Florida Bankruptcy Law: What are the Laws regarding Bankruptcy in the State of Florida?
Bankruptcy in Florida
Bankruptcy is where a person or business cannot pay their debts. In such a situation, they can apply for bankruptcy whereby they can get some deal for their creditors and get a clean start by wiping off their debt.
There are two types of bankruptcy Chapter 7 and Chapter 13
Chapter 7 bankruptcy: This is a fresh start and debts like credit card balance, medical bills, and personal loans can get removed by liquidating some assets. Each state has laws that give some exemptions.
Chapter 13 bankruptcy: Here you need to have a source of income and a repayment plan is worked out to clear debts. Usually, the debts are paid throughout three to five years.
Florida Bankruptcy Laws
As per laws, credit counseling is mandatory for all those who want to apply for bankruptcy.
The next step is to file for bankruptcy before a court. The court would examine your income and expenses before deciding whether you qualify for Chapter 7 or Chapter 13 bankruptcy. The average income for six months is considered and compared with the Florida median income.
You need to work out your average household income and then compare it with the median income. For a one member household, the income for 12 months is $44,576, for four members it is $72,382. If your average household income is below this, you are eligible for Chapter 7 bankruptcy; else you need to apply the means test.
Florida Bankruptcy Exemptions
In some states, people filing for bankruptcy have the option to choose between Federal and state laws on exemptions. In Florida, you have to use the state exemptions only. However, this is applicable only for those who have lived in the state of Florida for a minimum of 730 days before filing for bankruptcy.

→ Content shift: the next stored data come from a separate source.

(** Every case of unload on a well-formed buffer at once. *)
Lemma unload_cases (m : mem) (a : addr) (b : prrte_buffer_t)
    (tail : list byte) (slot : ptr) (len_slot : Z) :
  bufs m !! a = Some b →
  buffer_ok (blocks m) b = true →
  unread_bytes m b = Some tail →
  ∃ p m1,
    prrte_dss_unload (Some a) (Some slot) len_slot m =
      Some (PRRTE_SUCCESS, Some p, Z.of_nat (length tail), m1) ∧
    (* nothing to give *)
    ((tail = [] ∧ p = NULL ∧
      ((bytes_used b = 0 ∧ m1 = m) ∨
       (∃ B, base_ptr b = Ptr B 0 ∧ bytes_used b ≠ 0 ∧
             bufs m1 = <[a := prrte_buffer_construct]> (bufs m) ∧
             blocks m1 = delete B (blocks m)))) ∨
     (* the region itself *)
     (tail ≠ [] ∧ p = base_ptr b ∧ unpack_ptr b = base_ptr b ∧
      (∃ B bs, p = Ptr B 0 ∧ blocks m !! B = Some (Bytes bs) ∧
               tail = take (length tail) bs) ∧
      bufs m1 = <[a := prrte_buffer_construct]> (bufs m) ∧
      blocks m1 = blocks m) ∨
     (* a copy of the tail *)
     (tail ≠ [] ∧ unpack_ptr b ≠ base_ptr b ∧
      ∃ B B', base_ptr b = Ptr B 0 ∧ p = Ptr B' 0 ∧ blocks m !! B' = None ∧
              bufs m1 = <[a := prrte_buffer_construct]> (bufs m) ∧
              blocks m1 = <[B' := Bytes tail]> (delete B (blocks m)))).
Proof.
  intros Ha Hok Htail.
  destruct (unread_bytes_ok m b Hok)
    as (off & tail' & Hoff & Hoffr & Htail' & Hlen & Hload).
  rewrite Htail in Htail'. injection Htail' as <-.
  unfold prrte_dss_unload. rewrite Ha. simpl.
  destruct (buffer_ok_inv _ _ Hok)
    as [(Hb & Hp & Hu & Hal & Hused)
       |(B & bs & u & Hb & HB & Hu & Hp & Hur & Hua & Hlenbs & Hmax)].
  - (* no region *)
    rewrite decide_True by (by left).
    assert (tail = []) as ->.
    { apply length_zero_iff_nil. rewrite Hb, Hu in Hoff. simpl in Hoff. lia. }
    eexists _, _. split; [reflexivity|]. left. by eauto.
  - unfold INT32_MAX in Hmax.
    rewrite Hb, Hu in Hoff. simpl in Hoff. rewrite decide_True in Hoff by done.
    injection Hoff as <-. replace (u - 0) with u in * by lia.
    destruct (decide (bytes_used b = 0)) as [Hz|Hnz].
    + (* capacity, but nothing in it *)
      rewrite decide_True by (by right).
      assert (tail = []) as -> by (apply length_zero_iff_nil; lia).
      eexists _, _. split; [reflexivity|]. left. by eauto.
    + rewrite decide_False by (rewrite Hb; intros [?|?]; done).
      destruct (decide (u = 0)) as [->|Hu0].
      * (* nothing unpacked *)
        rewrite decide_True by congruence.
        unfold prrte_buffer_destruct. simpl.
        rewrite to_int32_small by lia.
        replace (bytes_used b - 0) with (bytes_used b) in * by lia.
        rewrite <- Hlen.
        eexists _, _. split; [reflexivity|].
        assert (tail ≠ []) by (intros ->; simpl in Hlen; lia).
        right. left. split; [done|]. split; [done|]. split; [congruence|].
        split; [|done]. exists B, bs. split; [done|]. split; [done|].
        specialize (Hload ltac:(lia)). rewrite Hu in Hload.
        rewrite (load_bytes_block B 0 _ bs) in Hload by (done || lia).
        injection Hload as Hload. rewrite drop_0 in Hload.
        rewrite <- Hload at 1. f_equal. lia.
      * rewrite decide_False by (rewrite Hb, Hu; intros [= ?]; lia).
        rewrite Hu, Hb. simpl. rewrite decide_True by done. simpl.
        replace (u - 0) with u by lia.
        rewrite (to_size_t_small (bytes_used b - u)) by lia.
        rewrite (to_int32_small (bytes_used b - u)) by lia.
        unfold prrte_buffer_destruct. rewrite Hb. simpl.
        rewrite <- Hlen.
        destruct (decide (Z.of_nat (length tail) = 0)) as [Hz|Hnz']; simpl.
        -- rewrite (free_block B (Bytes bs)) by done.
           assert (tail = []) as -> by (apply length_zero_iff_nil; lia).
           eexists _, _. split; [reflexivity|]. left.
           split; [done|]. split; [done|]. right. exists B. done.
        -- rewrite (to_size_t_small (Z.of_nat (length tail))) by lia.
           rewrite ?malloc_spec.
           set (B' := fresh (dom (blocks m))).
           assert (HB' : blocks m !! B' = None) by apply fresh_block_None.
           assert (HBB : B' ≠ B) by congruence.
           specialize (Hload ltac:(lia)). rewrite Hu in Hload.
           rewrite <- Hlen in Hload.
           unfold memcpy.
           rewrite (load_bytes_frame (blocks m)) by (by rewrite lookup_insert_ne).
           rewrite Hload. simpl.
           rewrite (store_bytes_whole B' tail
                      (replicate (Z.to_nat (Z.of_nat (length tail))) x00))
             by (rewrite ?lookup_insert_eq, ?length_replicate; done || lia).
           simpl. rewrite (free_block B (Bytes bs)) by (by rewrite !lookup_insert_ne).
           eexists _, _. split; [reflexivity|]. right. right.
           split; [by intros ->|]. split; [rewrite ?Hb, ?Hu; intros [= ?]; lia|].
           exists B, B'. split; [done|]. split; [done|]. split; [done|].
           split; [done|]. simpl.
           rewrite insert_insert_eq. by rewrite delete_insert_ne.
Qed.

Florida has the most liberal law when it comes to the homestead exemption. There is no limit of the amount for exemption, the exception being the property must not be larger than half an acre in a municipal area or 160 acres in other places.
Personal property of up to $1,000, that includes furniture, artwork, electronic items can be exempted. If you don’t claim a homestead exemption, you can claim up to $4,000 of personal property.
Vehicle exemption can be for up to $1,000. It can go up if filing jointly with spouse.
Up to $750 wages per week can be exempt for the head of the household.
Pension and retirement plans like 401 K, IRA, IRA Roth, etc. can be exempt up to $1,171,650.
The Florida Bankruptcy Procedure
Once you are through with the exemptions, you can file a petition for bankruptcy in the District Bankruptcy Court in Florida. You can take the help of a bankruptcy attorney for this. To file for a Chapter 7 bankruptcy, you need to pay $335, which you can pay in installments. For Chapter 13 bankruptcy the fee to be pad is $310. For Chapter 13, a repayment plan also needs to be submitted for the review of the court.
The court examines your petition and appoints a trustee, who will review all your paperwork in details. The trustee will call for creditors meetings. The trustee will sell non-exempt property and pay to creditors (in the case of Chapter 7). On completion of all processes, the court will issue a notice of discharge of debts.
For Chapter 13 bankruptcy, a judge will examine and confirm the repayment plan, and you need to repay debts as per the agreed plan.